Baru pada Star Wars VII: The Force Awakens, kita ketemu lagi dengan karakter Han Solo. Di film ini, Han Solo dihadirkan kembali bersama para pinisepuh trilogi pertama (Luke Skywalker, Putri Leia—yang sekarang jadi Jenderal). Tidak cuma itu, di Star Wars VII ini kita jadi tahu bahwa Han Solo dan Putri Leia punya anak yang mewarisi bakat gelap Mbah Kakungnya, Darth Vader. Pada film inilah kita mulai tahu bahwa Han Solo adalah bagian organik dari keluarga inti para pengemban bakat Jedi.
Makanya, tidak terlalu mengherankan kalau pada akhirnya Han Solo mendapatkan porsi sendiri tahun 2018 ini. Sudah saatnya kita tahu bagaimana Han Solo terbentuk. Sudah saatnya kita mengenal Han Solo lebih dari sekadar seorang penyelundup yang akhirnya ikut para pemberontak untuk mengembalikan keseimbangan galaksi, merontokkan monarki antar bintang itu. Sudah saatnya juga kita tahu kisah cinta lain Han Solo (yang sejak pertama kali muncul sudah terlihat agak-agak mata keranjang tapi sepanjang sejarah Star Wars hanya digambarkan berhubungan dengan Putri—maksud saya Jenderal—Leia.
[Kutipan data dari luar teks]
Lemma tick_owned conv cur dt st :
  timers_owned st -> timers_owned (tick getTime conv cur dt st).
Proof.
  intros Howned. unfold tick.
  match goal with
  | |- timers_owned (fold_left _ ?fired ?s) =>
      assert (Hs : timers_owned s); [|generalize fired; revert Hs;
                                      generalize s]
  end.
  - eapply timers_owned_frame; [| |exact Howned]; simpl; [|reflexivity].
    intros p Hp. now apply filter_In in Hp as [Hp _].
  - intros s Hs fired. revert s Hs.
    induction fired as [|x fired IH]; intros s Hs; simpl; [assumption|].
    apply IH. now apply sendReadReceipts_owned.
Qed.

Lemma cleanup_owned st : timers_owned st -> timers_owned (cleanup st).
Proof.
  intros Howned. unfold cleanup. simpl.
  destruct (readTimerRef st) as [h|] eqn:Href; simpl.
  - intros p Hp. simpl in Hp. rewrite filter_none in Hp; [destruct Hp|].
    intros q Hq. apply Howned in Hq. rewrite Href in Hq.
    injection Hq as ->. now rewrite Nat.eqb_refl.
  - intros p Hp. simpl in Hp. apply Howned in Hp. congruence.
Qed.

Lemma step_owned conv cur st ev :
  timers_owned st ->
  timers_owned (step getTime toISOString trim conv cur st ev).
Proof.
  destruct ev; simpl.
  - apply observerCallback_owned.
  - apply tick_owned.
  - unfold ws_onmessage, markReadUpTo. same_timers.
  - unfold ws_onopen. same_timers.
  - unfold ws_onclose. same_timers.
  - same_timers.
  - unfold sendMessage. same_timers.
  - same_timers.
  - same_timers.
  - unfold handleFileUpload. same_timers.
  - unfold handleFileUpload_settled. same_timers.
Qed.

Lemma act_owned cur st a :
  timers_owned st -> timers_owned (act getTime toISOString trim cur st a).
Proof.
  destruct a as [conv|conv outcome|conv ev]; simpl.
  - intros Howned. unfold changeConversation, conversationEffect.
    apply cleanup_owned in Howned.
    destruct (Js.truthy_num conv).
    + revert Howned. same_timers.
    + apply cleanup_owned. revert Howned. same_timers.
  - unfold loadAndConnect, setupIntersectionObserver, connectWebSocket,
      loadMessages. same_timers.
  - apply step_owned.
Qed.

(** From mounting on, whatever happens, no timeout is pending but the
    one the component holds the handle of. *)
Lemma perform_owned cur actions now :
  timers_owned (perform getTime toISOString trim cur actions (initial now)).
Proof.
  unfold perform.
  assert (H0 : timers_owned (initial now)) by (intros p []).
  revert H0. generalize (initial now).
  induction actions as [|a actions IH]; intros st Hst; simpl.
  - assumption.
  - apply IH. now apply act_owned.
Qed.

(** *** Debounce *)

Lemma waiting_owned st s : waiting st s -> timers_owned s.
Proof.
  intros (_ & _ & _ & h & Href & Ht) p Hp.
  rewrite Ht in Hp. destruct Hp as [<- | []]. exact Href.
Qed.

(** While the pending timeout is not due, time passes without effect. *)
Lemma tick_not_due conv cur dt st s :
  waiting st s -> 0 <= dt < 200 ->
  tick getTime conv cur dt s = set_clock (clock s + dt) s.
Proof.
  intros (_ & _ & _ & h & Href & Ht) Hdt. unfold tick. simpl.
  rewrite Ht. simpl. unfold due. simpl.
  replace (clock s + 200 <=? clock s + dt) with false
    by (symmetry; apply Z.leb_gt; lia).
  simpl. destruct s; simpl in *; subst; reflexivity.
Qed.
Dan tentu saja, cerita tentang Han Solo adalah juga cerita tentang Chewbacca. Di sini juga kita akhirnya bertemu dengan Chewbacca yang selama ini kita ketahui sebagai satu-satunya Wookie. Sejauh pemahaman saya tentang Star Wars, kita memahami Chewbacca melalui terjemahan Han Solo. Kini, kita jadi tahu Chewbacca lebih dari urusan teknis yang diperantarai oleh Han Solo. Bahkan—ini yang mengejutkan buat saya—di sini kita jadi melihat fenomena yang menurut saya anomali.
Apa itu?
Yaitu dua bangsa yang berbeda yang berbicara dengan bahasa yang sama. Di Solo Star Wars Story ini kita melihat manusia berbicara bahasa Wookie. Ya, Han Solo sendiri yang berbicara bahasa grau-grau-grau ala Wookie. Saya tahu ini spoiler, tapi spoiler mengarukan ini perlu saya berikan agar Anda tidak melewatkannya. Di film-film Star Wars sebelumnya, Wookie selalu berbicara bahasa grau-grau-grau dan Han selalu bisa memahaminya dan berbicara balik dalam bahasa Inggris. Di sinilah anomali Solo Star Wars Story! Patut kita rayakan.
Jadi demikianlah pengantar singkat saya untuk Star Wars terkini. Kalau Anda penggemar Star Wars dan mengenal karakter-karakter ini dari trilogi pertama, saya bisa menjamin film Han Solo ini jadi film yang unik, baru sekaligus nostalgia. Ada kalanya, saya cukup yakin, di mana Anda akan trenyuh, dan ada saatnya Anda akan bersorak. Tidak apa-apa. Itu wajar.